Action item: In the listing that follows, locate the line containing "pose proof (sorted_nth l (first" and the line containing "- destruct (l". Retype exactly those two lines and every line between them, and nothing more.

--- Raw data ---

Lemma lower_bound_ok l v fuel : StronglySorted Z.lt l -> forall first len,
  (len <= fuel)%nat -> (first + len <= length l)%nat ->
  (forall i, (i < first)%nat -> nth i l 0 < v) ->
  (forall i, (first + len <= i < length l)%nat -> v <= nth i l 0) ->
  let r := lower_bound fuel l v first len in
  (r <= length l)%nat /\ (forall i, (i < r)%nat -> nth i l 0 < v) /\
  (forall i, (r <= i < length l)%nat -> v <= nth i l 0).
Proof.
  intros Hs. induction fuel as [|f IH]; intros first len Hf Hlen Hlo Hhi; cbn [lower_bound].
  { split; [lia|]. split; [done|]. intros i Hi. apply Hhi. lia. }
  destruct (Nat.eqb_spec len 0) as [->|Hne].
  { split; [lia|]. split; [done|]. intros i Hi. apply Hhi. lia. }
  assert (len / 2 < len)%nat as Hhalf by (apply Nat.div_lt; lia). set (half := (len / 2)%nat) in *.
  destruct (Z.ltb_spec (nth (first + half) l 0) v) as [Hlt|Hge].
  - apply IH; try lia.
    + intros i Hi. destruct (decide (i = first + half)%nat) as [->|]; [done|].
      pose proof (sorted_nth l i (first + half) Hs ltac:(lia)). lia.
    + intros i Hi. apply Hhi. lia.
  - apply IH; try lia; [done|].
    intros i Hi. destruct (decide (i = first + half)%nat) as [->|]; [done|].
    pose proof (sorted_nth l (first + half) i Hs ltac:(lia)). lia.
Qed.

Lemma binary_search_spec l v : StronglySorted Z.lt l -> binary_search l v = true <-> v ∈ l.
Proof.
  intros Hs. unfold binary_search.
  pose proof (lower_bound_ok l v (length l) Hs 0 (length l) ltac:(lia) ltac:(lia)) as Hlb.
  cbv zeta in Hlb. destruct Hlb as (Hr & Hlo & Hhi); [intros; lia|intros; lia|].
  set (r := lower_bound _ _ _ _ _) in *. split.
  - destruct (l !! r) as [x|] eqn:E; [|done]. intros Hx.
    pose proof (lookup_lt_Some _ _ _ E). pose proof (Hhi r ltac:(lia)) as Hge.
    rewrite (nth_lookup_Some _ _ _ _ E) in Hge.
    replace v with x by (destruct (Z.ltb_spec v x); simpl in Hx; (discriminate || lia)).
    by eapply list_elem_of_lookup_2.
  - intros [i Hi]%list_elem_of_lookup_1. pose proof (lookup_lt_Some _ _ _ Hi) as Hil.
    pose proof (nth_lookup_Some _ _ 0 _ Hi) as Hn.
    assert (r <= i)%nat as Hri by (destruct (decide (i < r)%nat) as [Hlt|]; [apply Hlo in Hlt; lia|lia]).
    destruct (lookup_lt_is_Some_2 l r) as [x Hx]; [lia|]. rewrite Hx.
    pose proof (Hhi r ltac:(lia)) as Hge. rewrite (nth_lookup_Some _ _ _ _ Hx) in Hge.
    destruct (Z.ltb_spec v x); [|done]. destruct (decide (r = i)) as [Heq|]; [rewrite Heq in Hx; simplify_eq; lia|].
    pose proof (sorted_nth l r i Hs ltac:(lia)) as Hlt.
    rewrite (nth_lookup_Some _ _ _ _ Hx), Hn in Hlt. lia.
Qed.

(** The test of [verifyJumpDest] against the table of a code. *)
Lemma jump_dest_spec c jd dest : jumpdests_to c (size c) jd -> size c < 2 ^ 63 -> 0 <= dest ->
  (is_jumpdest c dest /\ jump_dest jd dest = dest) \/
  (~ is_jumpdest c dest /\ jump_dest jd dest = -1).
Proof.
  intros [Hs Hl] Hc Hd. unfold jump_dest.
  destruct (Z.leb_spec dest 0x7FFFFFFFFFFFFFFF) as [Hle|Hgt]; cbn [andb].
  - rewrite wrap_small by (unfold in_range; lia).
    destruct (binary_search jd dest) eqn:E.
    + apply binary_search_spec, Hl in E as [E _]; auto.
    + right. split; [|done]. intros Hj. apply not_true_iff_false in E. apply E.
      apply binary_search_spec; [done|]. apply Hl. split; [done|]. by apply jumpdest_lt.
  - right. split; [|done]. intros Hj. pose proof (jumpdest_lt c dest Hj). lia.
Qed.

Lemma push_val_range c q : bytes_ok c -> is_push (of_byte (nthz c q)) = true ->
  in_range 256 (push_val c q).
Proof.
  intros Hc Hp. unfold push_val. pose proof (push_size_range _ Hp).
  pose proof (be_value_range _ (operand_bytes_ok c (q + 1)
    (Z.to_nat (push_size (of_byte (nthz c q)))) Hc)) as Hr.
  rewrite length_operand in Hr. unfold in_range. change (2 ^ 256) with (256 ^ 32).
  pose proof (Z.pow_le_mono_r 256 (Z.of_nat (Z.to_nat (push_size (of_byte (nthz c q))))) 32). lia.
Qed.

---
--- Raw data ---

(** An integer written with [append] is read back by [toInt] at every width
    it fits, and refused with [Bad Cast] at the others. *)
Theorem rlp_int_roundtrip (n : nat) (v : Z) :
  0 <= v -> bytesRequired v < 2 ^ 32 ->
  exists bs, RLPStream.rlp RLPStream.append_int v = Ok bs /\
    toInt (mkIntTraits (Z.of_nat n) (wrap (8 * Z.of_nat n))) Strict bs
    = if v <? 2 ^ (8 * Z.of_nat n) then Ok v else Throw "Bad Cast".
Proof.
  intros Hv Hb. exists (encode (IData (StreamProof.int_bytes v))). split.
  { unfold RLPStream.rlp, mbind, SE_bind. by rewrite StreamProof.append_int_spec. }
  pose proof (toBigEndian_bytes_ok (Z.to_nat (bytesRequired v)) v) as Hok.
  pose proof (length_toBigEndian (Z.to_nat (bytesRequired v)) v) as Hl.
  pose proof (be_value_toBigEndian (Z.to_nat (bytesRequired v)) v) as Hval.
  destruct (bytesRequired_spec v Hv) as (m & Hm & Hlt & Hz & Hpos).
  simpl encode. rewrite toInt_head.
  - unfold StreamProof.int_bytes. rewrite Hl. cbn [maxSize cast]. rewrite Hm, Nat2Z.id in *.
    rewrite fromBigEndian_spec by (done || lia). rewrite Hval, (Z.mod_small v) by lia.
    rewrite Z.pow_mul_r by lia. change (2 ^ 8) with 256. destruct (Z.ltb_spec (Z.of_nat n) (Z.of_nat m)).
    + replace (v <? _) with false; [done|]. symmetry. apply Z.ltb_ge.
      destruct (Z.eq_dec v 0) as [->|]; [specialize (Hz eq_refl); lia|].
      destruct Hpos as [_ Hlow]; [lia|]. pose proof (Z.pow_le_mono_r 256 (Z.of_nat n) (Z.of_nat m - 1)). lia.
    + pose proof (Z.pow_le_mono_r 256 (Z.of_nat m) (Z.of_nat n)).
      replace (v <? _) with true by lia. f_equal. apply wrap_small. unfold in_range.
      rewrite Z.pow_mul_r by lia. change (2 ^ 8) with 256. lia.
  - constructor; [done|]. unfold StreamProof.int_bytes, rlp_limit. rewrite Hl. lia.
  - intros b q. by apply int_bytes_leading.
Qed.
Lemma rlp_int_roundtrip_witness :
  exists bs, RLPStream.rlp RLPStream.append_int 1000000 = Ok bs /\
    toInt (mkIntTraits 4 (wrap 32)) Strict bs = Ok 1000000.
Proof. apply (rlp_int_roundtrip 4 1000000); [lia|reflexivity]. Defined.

---
--- Raw data ---

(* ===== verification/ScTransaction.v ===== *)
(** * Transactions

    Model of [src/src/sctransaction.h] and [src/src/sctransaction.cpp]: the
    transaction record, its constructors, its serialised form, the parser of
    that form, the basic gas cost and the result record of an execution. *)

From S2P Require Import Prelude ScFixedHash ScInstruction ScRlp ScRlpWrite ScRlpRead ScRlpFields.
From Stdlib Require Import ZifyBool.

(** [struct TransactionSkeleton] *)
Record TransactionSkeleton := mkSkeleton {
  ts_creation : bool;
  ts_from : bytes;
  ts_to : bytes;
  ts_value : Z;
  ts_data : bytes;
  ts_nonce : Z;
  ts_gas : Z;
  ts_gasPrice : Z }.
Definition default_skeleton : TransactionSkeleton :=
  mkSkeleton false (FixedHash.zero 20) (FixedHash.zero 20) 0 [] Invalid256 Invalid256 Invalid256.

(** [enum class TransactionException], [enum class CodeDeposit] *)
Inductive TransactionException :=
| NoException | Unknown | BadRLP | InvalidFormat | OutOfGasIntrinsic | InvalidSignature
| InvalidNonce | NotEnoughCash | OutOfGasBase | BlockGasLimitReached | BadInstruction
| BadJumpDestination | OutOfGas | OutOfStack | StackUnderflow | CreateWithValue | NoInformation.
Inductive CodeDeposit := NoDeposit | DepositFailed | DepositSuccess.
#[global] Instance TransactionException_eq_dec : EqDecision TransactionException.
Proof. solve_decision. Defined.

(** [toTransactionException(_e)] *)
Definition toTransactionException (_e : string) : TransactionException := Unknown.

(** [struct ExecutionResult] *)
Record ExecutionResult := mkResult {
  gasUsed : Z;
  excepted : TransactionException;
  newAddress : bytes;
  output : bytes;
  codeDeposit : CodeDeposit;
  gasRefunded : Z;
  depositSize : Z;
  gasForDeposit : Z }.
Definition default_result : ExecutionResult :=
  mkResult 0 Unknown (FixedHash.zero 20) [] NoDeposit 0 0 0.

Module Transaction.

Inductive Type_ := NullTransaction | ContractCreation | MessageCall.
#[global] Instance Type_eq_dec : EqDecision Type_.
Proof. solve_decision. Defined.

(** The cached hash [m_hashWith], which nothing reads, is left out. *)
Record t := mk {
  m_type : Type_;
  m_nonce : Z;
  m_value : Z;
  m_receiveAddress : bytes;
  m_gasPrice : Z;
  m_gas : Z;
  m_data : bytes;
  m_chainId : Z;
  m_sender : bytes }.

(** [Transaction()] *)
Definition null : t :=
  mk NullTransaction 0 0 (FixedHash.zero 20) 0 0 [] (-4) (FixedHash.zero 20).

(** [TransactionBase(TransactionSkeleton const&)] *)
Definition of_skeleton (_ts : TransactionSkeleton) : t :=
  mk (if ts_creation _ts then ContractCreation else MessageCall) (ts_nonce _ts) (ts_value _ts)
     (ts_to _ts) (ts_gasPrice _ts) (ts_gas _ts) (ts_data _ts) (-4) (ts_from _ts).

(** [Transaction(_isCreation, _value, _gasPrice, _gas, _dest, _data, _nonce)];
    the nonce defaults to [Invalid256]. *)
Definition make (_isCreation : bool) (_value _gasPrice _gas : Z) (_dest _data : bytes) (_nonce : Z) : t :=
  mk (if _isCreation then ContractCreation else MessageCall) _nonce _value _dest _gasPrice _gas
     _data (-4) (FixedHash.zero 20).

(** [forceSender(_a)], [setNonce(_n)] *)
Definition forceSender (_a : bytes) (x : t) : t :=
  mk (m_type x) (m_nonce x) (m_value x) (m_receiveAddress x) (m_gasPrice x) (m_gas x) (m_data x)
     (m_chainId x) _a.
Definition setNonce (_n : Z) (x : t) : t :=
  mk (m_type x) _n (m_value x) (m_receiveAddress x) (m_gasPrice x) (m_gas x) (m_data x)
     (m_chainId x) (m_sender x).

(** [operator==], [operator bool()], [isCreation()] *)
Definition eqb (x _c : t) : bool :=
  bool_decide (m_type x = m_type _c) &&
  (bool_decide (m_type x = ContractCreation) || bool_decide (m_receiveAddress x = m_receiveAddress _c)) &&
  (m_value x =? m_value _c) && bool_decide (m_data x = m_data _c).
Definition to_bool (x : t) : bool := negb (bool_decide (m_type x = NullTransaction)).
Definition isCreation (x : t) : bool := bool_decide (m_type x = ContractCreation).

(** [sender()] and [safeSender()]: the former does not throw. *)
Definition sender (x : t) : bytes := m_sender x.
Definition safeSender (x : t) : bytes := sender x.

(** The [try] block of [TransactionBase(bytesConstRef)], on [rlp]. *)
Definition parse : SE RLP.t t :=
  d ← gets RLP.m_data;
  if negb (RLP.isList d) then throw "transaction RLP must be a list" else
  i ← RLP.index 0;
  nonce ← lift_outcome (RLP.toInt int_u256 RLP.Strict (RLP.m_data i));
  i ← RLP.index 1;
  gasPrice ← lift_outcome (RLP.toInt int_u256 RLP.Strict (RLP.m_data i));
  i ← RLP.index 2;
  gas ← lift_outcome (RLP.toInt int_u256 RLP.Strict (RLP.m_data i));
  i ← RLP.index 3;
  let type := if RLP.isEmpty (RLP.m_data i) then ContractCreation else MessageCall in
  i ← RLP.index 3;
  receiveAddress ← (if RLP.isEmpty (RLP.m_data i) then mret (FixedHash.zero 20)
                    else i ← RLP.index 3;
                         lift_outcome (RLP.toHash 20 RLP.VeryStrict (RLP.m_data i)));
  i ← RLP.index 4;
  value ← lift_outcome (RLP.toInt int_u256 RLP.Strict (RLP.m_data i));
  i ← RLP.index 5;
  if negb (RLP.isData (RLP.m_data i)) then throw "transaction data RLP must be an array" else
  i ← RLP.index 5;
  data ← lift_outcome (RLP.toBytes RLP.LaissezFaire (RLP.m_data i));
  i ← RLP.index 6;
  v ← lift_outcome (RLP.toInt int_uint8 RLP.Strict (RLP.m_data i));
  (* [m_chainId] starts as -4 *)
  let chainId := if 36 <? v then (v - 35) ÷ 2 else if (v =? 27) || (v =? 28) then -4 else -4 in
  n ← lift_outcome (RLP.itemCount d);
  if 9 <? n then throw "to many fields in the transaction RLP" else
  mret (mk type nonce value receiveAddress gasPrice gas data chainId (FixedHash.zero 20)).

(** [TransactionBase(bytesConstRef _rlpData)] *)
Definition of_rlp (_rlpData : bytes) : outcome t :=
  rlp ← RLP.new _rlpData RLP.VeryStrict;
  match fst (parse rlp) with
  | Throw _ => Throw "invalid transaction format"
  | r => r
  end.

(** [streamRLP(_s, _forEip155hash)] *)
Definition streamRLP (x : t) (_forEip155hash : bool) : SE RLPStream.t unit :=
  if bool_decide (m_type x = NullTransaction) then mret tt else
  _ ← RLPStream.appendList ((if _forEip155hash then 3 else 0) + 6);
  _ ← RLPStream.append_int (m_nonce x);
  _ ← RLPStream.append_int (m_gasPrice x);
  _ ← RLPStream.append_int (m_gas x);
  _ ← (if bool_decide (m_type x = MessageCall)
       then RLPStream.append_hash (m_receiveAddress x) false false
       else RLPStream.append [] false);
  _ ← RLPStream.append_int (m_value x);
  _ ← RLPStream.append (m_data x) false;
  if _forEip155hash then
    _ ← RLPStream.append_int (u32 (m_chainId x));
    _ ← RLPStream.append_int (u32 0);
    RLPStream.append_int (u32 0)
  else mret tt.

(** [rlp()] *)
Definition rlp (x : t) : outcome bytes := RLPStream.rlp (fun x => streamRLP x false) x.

---

Answer:
    pose proof (sorted_nth l (first + half) i Hs ltac:(lia)). lia.
Qed.

Lemma binary_search_spec l v : StronglySorted Z.lt l -> binary_search l v = true <-> v ∈ l.
Proof.
  intros Hs. unfold binary_search.
  pose proof (lower_bound_ok l v (length l) Hs 0 (length l) ltac:(lia) ltac:(lia)) as Hlb.
  cbv zeta in Hlb. destruct Hlb as (Hr & Hlo & Hhi); [intros; lia|intros; lia|].
  set (r := lower_bound _ _ _ _ _) in *. split.
  - destruct (l !! r) as [x|] eqn:E; [|done]. intros Hx.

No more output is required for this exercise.